「売れる」は禁句──営業会議で使うと“組織が腐る”言葉の正体:「キレイごとナシ」のマネジメント論(4/5 ページ)
業績低迷に悩む企業が、営業会議の「言葉」を変えただけで再生。組織を変える第一歩は、意外にも“言い回し”から始まった。
部下育成でも同じ原理が働く
この原理は部下育成にも当てはまる。多くの上司が犯している間違いがある。それは「育つ」という自動詞を使うことだ。
「なかなか育たない」
「成長してくれない」
このような愚痴をこぼす上司は多い。しかし問題は部下にあるのではなく、上司の言葉づかいにある。
正しくは「育てる」「成長させる」という他動詞を使うべきだ。
「私が育てる」
「あの課長が育てるべきだ」
「私たちが成長させる」
主語を明確にすることで、育成責任がはっきりする。部下が成長しないのは、部下の問題ではなく、育てる側の問題だということが見えてくるのだ。
優秀なマネジャーほど、このような言葉づかいを自然に身に付けている。部下の成長を他人事として捉えるのではなく、自分の責任として受け止めているからだ。

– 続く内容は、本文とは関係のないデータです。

(** * llamabot: QueryBot and the scoped prompt recorder

    A shallow embedding of [llamabot/bot/querybot.py] and of the recorder
    part of [llamabot/recorder.py], with the properties of the
    retrieval-augmented query flow stated over it.

    Layout:
    - Python exceptions and the [pathlib] operations that [QueryBot.save]
      uses (POSIX flavour);
    - messages, the collaborators (vector index, chat model, document
      loader) as an interface, and the world the program runs in;
    - [PromptRecorder], [autorecord], [QueryBot];
    - a small concrete collaborator instance used to run the definitions;
    - the properties. *)

From Stdlib Require Import ZArith Ascii String List Lia.
From stdpp Require Import base option list strings gmap.

(** ** Exceptions

    Only the exception classes the code under study raises itself are told
    apart; whatever a collaborator raises is carried along as it is. *)

Inductive Exn : Type :=
| ValueError (msg : string)
| AttributeError (msg : string)
| OtherError (cls msg : string).

Definition Result (A : Type) : Type := (Exn + A)%type.

(** ** Python [str] operations used below *)

Module str.

Definition len (s : string) : Z := Z.of_nat (String.length s).

(** [s.rfind(c)] for a one-character [c]: highest index, or [-1]. *)
Fixpoint rfind_from (c : ascii) (s : string) (i last : Z) : Z :=
  match s with
  | EmptyString => last
  | String a s' =>
      rfind_from c s' (i + 1)%Z (if Ascii.eqb a c then i else last)
  end.

Definition rfind (s : string) (c : ascii) : Z := rfind_from c s 0%Z (-1)%Z.

(** [s[n:]] and [s[:n]] for [0 <= n]. *)
Fixpoint from (n : nat) (s : string) : string :=
  match n, s with
  | O, _ => s
  | S _, EmptyString => EmptyString
  | S n', String _ s' => from n' s'
  end.

Fixpoint upto (n : nat) (s : string) : string :=
  match n, s with
  | O, _ => EmptyString
  | S _, EmptyString => EmptyString
  | S n', String a s' => String a (upto n' s')
  end.

(** [c in s] *)
Fixpoint contains (c : ascii) (s : string) : bool :=
  match s with
  | EmptyString => false
  | String a s' => Ascii.eqb a c || contains c s'
  end.

Definition startswith (s : string) (c : ascii) : bool :=
  match s with
  | String a _ => Ascii.eqb a c
  | EmptyString => false
  end.

(** [s.lstrip(c)] *)
Fixpoint lstrip (c : ascii) (s : string) : string :=
  match s with
  | String a s' => if Ascii.eqb a c then lstrip c s' else s
  | EmptyString => EmptyString
  end.

(** [s.split(c)]: never empty, [''.split(c) = ['']]. *)
Fixpoint split (c : ascii) (s : string) : list string :=
  match s with
  | EmptyString => [EmptyString]
  | String a s' =>
      if Ascii.eqb a c then EmptyString :: split c s'
      else match split c s' with
           | x :: xs => String a x :: xs
           | [] => [String a EmptyString]
           end
  end.

(** [sep.join(l)] *)
Fixpoint join (sep : string) (l : list string) : string :=
  match l with
  | [] => EmptyString
  | [x] => x
  | x :: l' => x +:+ sep +:+ join sep l'
  end.

Definition nonempty (s : string) : bool :=
  match s with EmptyString => false | _ => true end.

End str.

(** ** [pathlib.PurePosixPath]

    A parsed path: the root ([""], ["/"] or ["//"]) and the components after
    it.  The drive of the POSIX flavour is always empty. *)

Module pathlib.

Record PurePath : Type := mkPath { root : string; tail : list string }.

Definition sep : ascii := "/"%char.
Definition dot : ascii := "."%char.

(** [_PosixFlavour.splitroot]: exactly two leading slashes are kept, any
    other number of them is one. *)
Definition splitroot (part : string) : string * string :=
  if str.startswith part sep then
    let stripped_part := str.lstrip sep part in
    if (str.len part - str.len stripped_part =? 2)%Z
    then ("//", stripped_part)
    else ("/", stripped_part)
  else ("", part).

(** [parse_parts] on one string: empty and ["."] components are dropped. *)
Definition parse (part : string) : PurePath :=
  let '(rt, rel) := splitroot part in
  mkPath rt
    (filter (fun x => str.nonempty x && negb (String.eqb x ".") = true)
            (str.split sep rel)).

(** [str(path)] *)
Definition to_str (p : PurePath) : string :=
  match root p +:+ str.join "/" (tail p) with
  | EmptyString => "."
  | s => s
  end.

(** [repr(path)], for paths whose text needs no escaping. *)
Definition repr (p : PurePath) : string :=
  "PosixPath('" +:+ to_str p +:+ "')".

(** [path.name] *)
Definition name (p : PurePath) : string := List.last (tail p) EmptyString.

Definition suffix_of_name (nm : string) : string :=
  let i := str.rfind nm dot in
  if ((0 <? i) && (i <? str.len nm - 1))%Z
  then str.from (Z.to_nat i) nm
  else EmptyString.

(** [path.suffix] *)
Definition suffix (p : PurePath) : string := suffix_of_name (name p).

(** [path.stem] *)
Definition stem (p : PurePath) : string :=
  let nm := name p in
  let i := str.rfind nm dot in
  if ((0 <? i) && (i <? str.len nm - 1))%Z
  then str.upto (Z.to_nat i) nm
  else nm.

(** [path.with_suffix(suffix)] *)
Definition with_suffix (p : PurePath) (sfx : string) : Result PurePath :=
  if str.contains sep sfx then
    inl (ValueError ("Invalid suffix '" +:+ sfx +:+ "'"))
  else if (str.nonempty sfx && negb (str.startswith sfx dot))
          || String.eqb sfx "." then
    inl (ValueError ("Invalid suffix '" +:+ sfx +:+ "'"))
  else
    let nm := name p in
    if negb (str.nonempty nm) then
      inl (ValueError (repr p +:+ " has an empty name"))
    else
      let old_suffix := suffix p in
      let nm' :=
        if negb (str.nonempty old_suffix) then nm +:+ sfx
        else str.upto (String.length nm - String.length old_suffix) nm
               +:+ sfx in
      inr (mkPath (root p) (removelast (tail p) ++ [nm'])).
(** * Cofe: the coffee order builder of [src/main.py]

    A shallow embedding of [CoffeeOrder] and [CoffeeOrderBuilder].

    - Python [float] is IEEE 754 binary64 with round-to-nearest-even: it is
      embedded as Rocq's primitive [float], whose operations are the same
      ones, so prices are computed bit for bit as CPython computes them.
    - Python [int] is [Z], [str] is [string] (the bytes of the UTF-8 source
      text), [List[str]] and [Tuple[str, ...]] are [list string],
      [Optional[str]] is [option string], the class-level dicts are
      association lists in the order of the source.
    - A method is a computation in the monad [M]: it reads and writes the
      builder object, allocates [CoffeeOrder] objects in a store, and either
      returns or raises. *)

From Stdlib Require Import ZArith List String Ascii Bool Lia QArith DecimalString.
From Stdlib Require Import Floats.
Import ListNotations.

(* Python reads the literals 1.2, 1.4 and 0.2 as the nearest binary64, which
   is also what the float notation does here. *)
Set Warnings "-inexact-float".

Open Scope string_scope.
Open Scope list_scope.
Open Scope Z_scope.

(** ** Python builtins used by the module *)

Module Py.

(** Exceptions the module's code can raise: [ValueError] by its own
    [raise] statements, [AssertionError] by its [assert]s, [KeyError] by a
    dict subscript and [OverflowError] by an int too large for a float. *)
Inductive exn : Type :=
| ValueError (msg : string)
| AssertionError
| KeyError (key : string)
| OverflowError.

主語を変えることによって見えてくる世界、そして自分の覚悟。それが組織の力を大きく左右する。言葉づかいひとつで、組織の運命は大きく変わるのである。
実践的な言葉の変換表と組織への導入方法
では、具体的にどのような言葉を変えればいいのか。実践的な変換表を示そう。
営業・売り上げ関連
- 売れる→売る
- 決まる→決める
- 伸びる→伸ばす
- 成果が出る→成果を出す
人材育成関連
- 育つ→育てる
- 成長する→成長させる
- 覚える→覚えさせる
- スキルが身に付く→スキルを身に付けさせる
組織運営関連
- 改善される→改善する
- 問題が解決する→問題を解決する
- チームワークが良くなる→チームワークを良くする
組織全体で導入するには、以下の段階的なアプローチが重要だ。
リーダー自身が実践する
まずは管理職が率先して言葉づかいを変えよう。会議での発言、部下との面談、全ての場面で意識的に他動詞を使う。
会議で徹底する
営業会議や部門会議で、自動詞が出たらその場で他動詞に言い直そう。最初は違和感があるが、継続することで習慣化される。
日常会話でも積極的に使う
朝礼、廊下での立ち話、メールでのやりとり。あらゆる場面で主語を明確にした表現を心掛けよう。
相互にフィードバックする
同僚同士で言葉づかいをチェックし合う習慣を身につけよう。月に一度、言葉づかいの振り返りを行い、改善点を共有するのもいい。
この製造業の会社も、3カ月かけて段階的に導入した。最初の1カ月は抵抗もあったが、2カ月目には自然に他動詞を使えるようになり、3カ月目には組織全体の雰囲気が劇的に変わったという。